Le colloque s’organisera autour de trois principaux axes de réflexion :
Le premier axe, historique, invite à dénaturaliser la formidable motorisation agricole de l’après 1945, à lui retirer son caractère de nécessité technique et économique évidente, de « modernisation inéluctable » (Lyautey, Humbert, Bonneuil, 2021), en donnant à voir les choix de société engagés, les rapports de force rarement explicités (Jarrige, 2009), les alternatives délaissées et les controverses oubliées qui jalonnèrent son développement (Pessis, 2021). Des études de cas à l’échelle territoriale ou sectorielle sont particulièrement attendues.

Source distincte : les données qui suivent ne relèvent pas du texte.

(** Changes that leave the names and the slaves alone. *)
Lemma entry_links seen mem mem' k p : links mem mem' -> entry_ok seen mem k p -> entry_ok seen mem' k p.
Proof.
  intros [Hlen Hl] (n & Hn & Hor). destruct (Hl _ _ Hn) as (n' & Hn' & Hnm & Hro & Had & Hsl). exists n'. split; [done|]. rewrite Hro, Hsl.
  assert (forall q a, maddr mem q = Some a -> maddr mem' q = Some a) as Hma.
  { intros q a. unfold maddr. destruct (mem !! q) as [m|] eqn:E; [|done]. destruct (Hl _ _ E) as (m' & -> & _ & _ & Ha & _). cbn. congruence. }
  destruct Hor as [(? & ? & ?)|(? & ? & ?)]; [left|right]; split_and!; try done; by eapply lists_mono.
Qed.

Lemma names_links seen names mem mem' : links mem mem' -> names_ok seen names mem -> names_ok seen names mem'.
Proof. intros Hl [? ? ? He ?]. split; try done. intros k p Hp. eapply entry_links; [done | by apply He]. Qed.

Lemma slaves_of_snoc k seen d : slaves_of k (seen ++ [d]) = slaves_of k seen ++ (if decide (dmaster d = Some k) then [address (daddr d)] else []).
Proof.
  unfold slaves_of. rewrite filter_app, map_app. f_equal. destruct (decide (dmaster d = Some k)).
  - by rewrite filter_cons_True, filter_nil.
  - by rewrite filter_cons_False, filter_nil.
Qed.

(** The other names do not notice a node. *)
Lemma entry_other seen mem mem' k p d : mkey d <> k -> keeps mem mem' -> (forall n, mem !! p = Some n -> mem' !! p = Some n) ->
  entry_ok seen mem k p -> entry_ok (seen ++ [d]) mem' k p.
Proof.
  intros Hne Hk Hp (n & Hn & Hor). exists n. split; [by apply Hp|].
  assert (Exists (is_master k) (seen ++ [d]) <-> Exists (is_master k) seen) as Hex.
  { rewrite Exists_app, Exists_cons, Exists_nil. split; [|by left]. intros [?|[[E1 E2]|[]]]; [done|]. exfalso. apply Hne. unfold mkey. by rewrite E1. }
  assert (forall l, lists mem l k seen -> lists mem' l k (seen ++ [d])) as Hlists.
  { intros l Hl. unfold lists. rewrite slaves_of_snoc, decide_False, app_nil_r.
    - by eapply lists_mono; [intros q a; by apply maddr_keeps|].
    - intros E. apply Hne. unfold mkey. by rewrite E. }
  destruct Hor as [(? & ? & ?)|(? & ? & ?)]; [left|right]; split_and!; try done; try (by apply Hlists); by rewrite Hex.
Qed.
(** One attempt to take a reply from the reader, whatever the state of the context. *)
Lemma take_reply c r n st rep inp h rest outs d : creader c = Some r -> Read.ready dfn n r st rep inp h -> n <= INT_MAX ->
  holds st rep (inp ++ rest) h outs d -> (forall ty str w, d <> Read.Dead ty str w) ->
  (exists v outs' r' h' inp', outs = v :: outs' /\ redisGetReplyFromReader c h = Some (Read.REDIS_OK, Some v, with_reader c r', h') /\
    Read.ready dfn n r' [] None inp' h' /\ holds [] None (inp' ++ rest) h' outs' d /\ (length inp' < length inp)%nat /\
    forall y hy, leaves st rep (inp ++ rest) h y hy -> inp' ++ rest = y /\ h' = hy) \/
  (exists r' st' rep' inp' h', redisGetReplyFromReader c h = Some (Read.REDIS_OK, None, with_reader c r', h') /\ Read.ready dfn n r' st' rep' inp' h' /\
    holds st' rep' (inp' ++ rest) h' outs d /\ Read.astep dfn (Read.norm st') rep' inp' h' = Some (Read.Starve (Read.norm st') inp') /\
    forall y hy, leaves st rep (inp ++ rest) h y hy -> leaves st' rep' (inp' ++ rest) h' y hy).
Proof.
  intros Hr Hrd Hn Hh Hd. unfold redisGetReplyFromReader. rewrite Hr. cbn [mbind option_bind].
  pose proof (Read.getreply_sim dfn n Hn r st rep inp h Hrd) as Hg. rewrite Read.pump_app in Hh.
  unfold Read.pump_all in Hh at 1. rewrite Read.pump_arun in Hh by lia.
  destruct (Read.arun dfn (S (length inp)) (Read.norm st) rep inp h) as [[v inp' w'|st' rep' inp' w'|ty str w']|] eqn:Er.
  - destruct Hg as (r' & -> & Hr'). cbn [mbind option_bind]. rewrite ok_not_err. left.
    pose proof (Read.pump_app dfn [Read.root_task] None inp' rest w') as Hpa.
    assert (forall y hy, leaves st rep (inp ++ rest) h y hy -> inp' ++ rest = y /\ w' = hy) as Hy by (intros y hy Hy; by eapply leaves_done).
    apply Read.arun_done in Er. rewrite Read.resume_cons, <- Hpa in Hh.
    destruct (Read.pump_all dfn [Read.root_task] None (inp' ++ rest) w') as [[outs' d']|] eqn:Ep; [|done]. cbn [mbind option_bind] in Hh. injection Hh as <- <-.
    by exists v, outs', r', w', inp'.
  - destruct Hg as (r' & st2 & -> & Hr' & <- & Hst). cbn [mbind option_bind]. rewrite ok_not_err. right.
    exists r', st2, rep', inp', w'. split_and!; try done; [|intros y hy Hy; by eapply leaves_hungry].
    unfold Read.resume in Hh. cbn [mbind option_bind] in Hh.
    destruct (Read.pump_all dfn (Read.norm st2) rep' (inp' ++ rest) w') as [[o2 d2]|]; [|done]. cbn [mbind option_bind app] in Hh. congruence.
  - unfold Read.resume in Hh. cbn [mbind option_bind] in Hh. injection Hh as _ <-. by destruct (Hd ty str w').
  - done.
Qed.

Lemma from_reader c n unsent st rep inp h rest outs d : at_work n c unsent st rep inp h -> n <= INT_MAX ->
  holds st rep (inp ++ rest) h outs d -> (forall ty str w, d <> Read.Dead ty str w) ->
  (exists v outs' c' h' inp', outs = v :: outs' /\ redisGetReplyFromReader c h = Some (Read.REDIS_OK, Some v, c', h') /\
    at_work n c' unsent [] None inp' h' /\ holds [] None (inp' ++ rest) h' outs' d /\ inp <> [] /\ forall y hy, leaves st rep (inp ++ rest) h y hy -> inp' ++ rest = y /\ h' = hy) \/
  (exists c' st' rep' inp' h', redisGetReplyFromReader c h = Some (Read.REDIS_OK, None, c', h') /\ at_work n c' unsent st' rep' inp' h' /\
    holds st' rep' (inp' ++ rest) h' outs d /\ Read.astep dfn (Read.norm st') rep' inp' h' = Some (Read.Starve (Read.norm st') inp') /\
    forall y hy, leaves st rep (inp ++ rest) h y hy -> leaves st' rep' (inp' ++ rest) h' y hy).
Proof.
  intros (He & Hb & Ho & (r & Hr & Hrd)) Hn Hh Hd.
  destruct (take_reply c r n st rep inp h rest outs d Hr Hrd Hn Hh Hd) as
    [(v & outs' & r' & h' & inp' & Eo & E & Hr' & Hh' & Hl & Hy)|(r' & st' & rep' & inp' & h' & E & Hr' & Hh' & Hst & Hy)]; [left|right].
  - exists v, outs', (with_reader c r'), h', inp'. split_and!; try done; [split_and!; try done; by exists r' | by intros ->; simpl in Hl; lia].
  - exists (with_reader c r'), st', rep', inp', h'. split_and!; try done. split_and!; try done. by exists r'.
Qed.
(** C13: the sockets keep the promise that connections rely on. Whatever the operating system
    answers to the calls of a connection over TCP or over a path, blocking or not, with any
    source address and list of addresses, the function returns, and its effect on the context
    is that of one of the two outcomes of [redisContextConnect]: connected, with an open
    descriptor and no error; or not connected, with an error and the result ERR. This is
    without REDIS_REUSEADDR ([reuse_leaks] shows what happens with it), with memory, without a
    timeout or with one whose milliseconds do not overflow, and for a system whose new sockets
    have descriptors that were not open. *)
Theorem connect_outcome (q : request) (n : net) (Hmem : has_memory) (Htimeout : sane (timeout_of q)) (Hreuse : reuses (n_c n) = false) :
  exists ret n' r, run_request q n = Some (ret, n') /\ n_c n' = (redisContextConnect (n_c n) r).1 /\
    match r with
    | Connected _ => ret = Read.REDIS_OK /\ n_fd n' ∈ open_fds base (n_calls n')
    | Failed type _ => ret = Read.REDIS_ERR /\ type <> 0
    end.
Proof.
  destruct (request_spec q n Hmem Htimeout Hreuse) as (ret & n' & E & [(-> & t & Ht & Hc & Ho)|(-> & t & ty & msg & Hty & Ht & Hc & _)]).
  - exists Read.REDIS_OK, n', (Connected (mk_socket [] [] [])). split_and!; try done. destruct Ho as (_ & _ & Ho & _). rewrite Ht, open_fds_app, Ho. set_solver.
  - by exists Read.REDIS_ERR, n', (Failed ty msg).
Qed.
(* ===== verification/Cluster.v ===== *)
(** The cluster client, hircluster.c: the context of a cluster, the connections of its nodes,
    the update of its routing table, and the execution of a command, which follows the
    redirections of the servers. *)
From S2P Require Import Prelude Crc16 HiUtil HiArray Dict Sds Read Format Command Reply Frag Gather Route Nodes Context Conn.
Import HiUtil Reply.

Open Scope Z_scope.

Module Cluster.

Import Frag Route Nodes Conn.

(** ** Outcomes *)

(** A call returns, or waits for a socket for ever, or does what is undefined, or does not
    come to an end. *)
Inductive outcome (A : Type) := Done (a : A) | Waiting | Undefined | Endless.
Arguments Done {A}. Arguments Waiting {A}. Arguments Undefined {A}. Arguments Endless {A}.

Definition obind {A B} (x : outcome A) (k : A -> outcome B) : outcome B :=
  match x with
  | Done a => k a
  | Waiting => Waiting
  | Undefined => Undefined
  | Endless => Endless
  end.

(** ** redisClusterContext *)

Definition HIRCLUSTER_FLAG_ROUTE_USE_SLOTS : Z := 16384.
Definition CLUSTER_DEFAULT_MAX_REDIRECT_COUNT : Z := 5.
Definition REDIS_ERR_CLUSTER_TOO_MANY_REDIRECT : Z := 6.

Definition CLUSTER_NOT_ERR : Z := 0.
Definition CLUSTER_ERR_MOVED : Z := 1.
Definition CLUSTER_ERR_ASK : Z := 2.
Definition CLUSTER_ERR_TRYAGAIN : Z := 3.
Definition CLUSTER_ERR_CROSSSLOT : Z := 4.
Definition CLUSTER_ERR_CLUSTERDOWN : Z := 5.
Definition CLUSTER_ERR_SENTINEL : Z := 6.
Lemma slots_fresh v flags : res_of (fun x => unconnected x.2) (parse_cluster_slots v flags).
Proof.
  unfold parse_cluster_slots. destruct Dict.dictCreate; [|done]. do 2 (apply res_any; intros ?).
  eapply res_bind; [apply regions_fresh; constructor|]. done.
Qed.

End Fresh.

(** ** The connections that are kept *)

Lemma with_con_same n : with_con n (con n) = n.
Proof. by destruct n. Qed.

Lemma with_con_twice n c c' : with_con (with_con n c) c' = with_con n c'.
Proof. done. Qed.

(** The nodes of a dictionary are there, each under one key. *)
Record nodes_ok (d : nodes_dict) (mem : nodes_mem) : Prop := {
  no_wf : Dict.wf d;
  no_size : Dict.size d < 2 ^ 31;
  no_nodes : forall k q, Dict.contents d !! k = Some q -> is_Some (mem !! q);
  no_keys : forall k k' q, Dict.contents d !! k = Some q -> Dict.contents d !! k' = Some q -> k = k';
}.

(** The connection of an address. *)
Definition connection_of (d : nodes_dict) (mem : nodes_mem) (k : bytes) : option handle := q ← Dict.contents d !! k; n ← mem !! q; con n.

Lemma contents_entry (d : nodes_dict) k p : Dict.wf d -> Dict.contents d !! k = Some p <-> (k, p) ∈ concat (Dict.table d).
Proof. intros Hw. unfold Dict.contents. rewrite elem_of_list_to_map; [done|]. apply Hw. Qed.

Section Swap.
Context `{Memory} (Hmem : has_memory) {C : Connections}.
Context (nf nt : nodes_dict) (mf0 mt0 : nodes_mem) (Hf : nodes_ok nf mf0) (Ht : nodes_ok nt mt0).
Context (Hnew : forall k p, Dict.contents nt !! k = Some p -> exists n, mt0 !! p = Some n /\ addr n = k /\ con n = None).

(** The memories when the entries of [done] were handled. *)
Record swapped (done : list bytes) (mf mt : nodes_mem) : Prop := {
  sw_new : forall k p n, Dict.contents nt !! k = Some p -> mt0 !! p = Some n ->
    mt !! p = Some (with_con n (if decide (k ∈ done) then connection_of nf mf0 k else None));
  sw_old : forall k q n, Dict.contents nf !! k = Some q -> mf0 !! q = Some n ->
    mf !! q = Some (if decide (k ∈ done) then if decide (is_Some (Dict.contents nt !! k)) then with_con n None else n else n);
}.
(** C5: an MGET of keys that are not empty and lie in at least two slots, given to the cluster
    client, answers like an MGET given to one server that holds all keys. Its parts go to the nodes of their slots, which may share connections;
    when every node answers its parts with the values of their keys, the client returns the
    array of all values in the order of the command, exactly the blocks of that array are
    new in the heap (every other reply was released), and no error and no redirection is
    left in the context. *)
Theorem client_mget (nm : bytes) (args : list bytes) (rest : bytes) (answer : bytes -> value) (st : redisClusterContext C) (route : Z -> handle)
    (Hmem : has_memory) (Hname : command_named nm = CMD_REQ_REDIS_MGET)
    (Hmax : zlen (Format.encode (nm :: args) ++ rest) <= INT_MAX)
    (Hkeys : Forall (fun k => k <> []) args) (Hwhole : forall k, whole (answer k)) (Hargs : 1 < zlen args)
    (Hslots : zlen (mget_slots args) <> 1)
    (Hserved : Forall (fun s => served st s (route s)) (mget_slots args))
    (Htalks : Forall (fun s => talks (cc_conns st) (route s) (speech (mget_part answer args) route (mget_slots args) (route s))) (mget_slots args)) :
  exists l m st', redisClusterFormattedCommand qsort (Format.encode (nm :: args) ++ rest) (zlen (Format.encode (nm :: args))) st = Done (Some l, st') /\
    tree (VArray (zlen args) (map answer args)) l m /\ m ##ₘ cc_heap st /\ cc_heap st' = m ∪ cc_heap st /\ cc_err st' = 0 /\ cc_retry st' = 0.
Proof.
  set (txt := Format.encode (nm :: args)) in *.
  destruct (command_get_ok (cc_ids (cleared st)) Hmem) as (r & i & Eg & Hfr).
  assert (u32 (zlen txt) = zlen txt) as Hu by (rewrite uwrap_small; [done|]; rewrite zlen_app in Hmax; unfold INT_MAX in Hmax; zlen_pos; lia).
  destruct (mget_whole (set_text r (txt ++ rest) (zlen txt)) nm args rest i answer Hmem (fresh_text _ _ _ Hfr) Hname eq_refl eq_refl Hmax Hkeys Hwhole Hslots Hargs)
    as (f & sq & Ef & He & Hfs & Hct & Hsq & Hps & Hpost).
  pose proof (slots_NoDup (items CMD_REQ_REDIS_MGET args)) as Hss. pose proof (mget_slots_many args ltac:(lia) Hslots) as Hmany.
  generalize dependent (mget_slots args). intros ss Hslots Hserved Htalks Hps Hpost Hss Hmany.
  destruct (parts_ready f (mget_part answer args) ss Hps Hss) as [Hready Hnd].
  assert (format_command (txt ++ rest) (zlen txt) (cleared st) = Done (Some (Some f), set_ids (fids f) (cleared st))) as Efc.
  { apply (format_command_spec _ _ _ r i); try done. by rewrite Hu. }
  destruct (execute_parts_spec qsort (mget_part answer args) route (fun c => c ∈ map route ss) (fun _ => []) (fstore f) ss
    (fcommands f) ∅ (set_ids (fids f) (cleared st)) Hready Hnd) as (ls & hs & n & rs & Ee & Ha & Htr & Hll & Hlh & Hm & _).
  { apply Forall_forall. intros s Hs. rewrite Forall_forall in Hserved. pose proof (Hserved s Hs) as Hsv. split_and!; [|done|].
    - unfold cleared. by destruct (negb _).
    - apply list_elem_of_fmap. by exists s. }
  { intros c Hc. apply list_elem_of_fmap in Hc as (s & -> & Hs). rewrite app_nil_r. rewrite Forall_forall in Htalks. pose proof (Htalks s Hs) as Ht.
    unfold cleared. by destruct (negb _). }
  assert (cc_heap (set_ids (fids f) (cleared st)) = cc_heap st) as Hh by (unfold cleared; by destruct (negb _)). rewrite Hh in *.
  destruct (Hpost (fun q => rs !! q) (cc_heap st) ls hs Hm (mget_answered _ _ _ _ _ Hll Hlh Htr) Ha) as (h & l & m & Ep & Ht & Hd & Hfree).
  eexists l, m, _. split; [eapply (formatted_parts st _ _ _ f rs n _ h l (m ∪ cc_heap st) ls Hmem Efc)|].
  - apply Forall2_length in Hready. rewrite <- Hready. exact Hmany.
  - exact Ee.
  - rewrite Hct, Hsq. exact Ep.
  - done.
  - done.
  - split_and!; try done. unfold cleared. destruct (Z.eqb_spec (cc_err st) 0); done.
Qed.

On cherchera tout d’abord à expliciter les choix opérés depuis les années 1940 en faveur de machines agricoles à la puissance croissante (Reboul, 1978), à analyser les jeux d’acteurs entre constructeurs, recherche publique, profession agricole, associations socio-professionnelles, etc., ainsi qu’à rendre compte des visions du monde en compétition et des identités professionnelles en recomposition. On se demandera par exemple comment s’organise la prescription et son jeu d’acteurs ? Comment l’usage des machines est-il « opérationnalisé » (analyse du monde social de la machine agricole : constructeurs,concessionnaires, recherche, essais techniques, définition d’itinéraires d’usage des machines, etc.) ? Une attention particulière pourra être accordée aux initiatives des firmes agricoles et des industries pétrolières,ainsi qu’aux experts (spécialistes du génie rural et du machinisme agricole, économistes ruraux, conseillers de gestion, etc.) qui s’imposent comme acteurs incontournables dans la prescription des machines agricoles et la construction de leur rentabilité. Il pourra également s’agir de revisiter la « fin des paysans » par des perspectives qui mettent au premier plan l’équipement machinique et ses effets (endettement, hétéronomie, etc.).
Une autre série de questionnements portera sur le nouveau régime socio-métabolique et socio-énergétique sur lequel s’appuie la motorisation (Harchaoui et Chatzimpiros, 2019 ; Daviron, 2020) : comment se construit la disponibilité et le faible coût de l’énergie fossile ? Quels sont les effets du déploiement d’une puissance motorisée dans les espaces ruraux en termes de paysages, de pratiques agricoles, et de flux de matière ? On pourra aussi se demander si les formes alternatives de développement territorial ont été couplées à des usages différents des machines, ou si au contraire les formes d’écologisation de l’agriculture ont alimenté un équipement machinique croissant ?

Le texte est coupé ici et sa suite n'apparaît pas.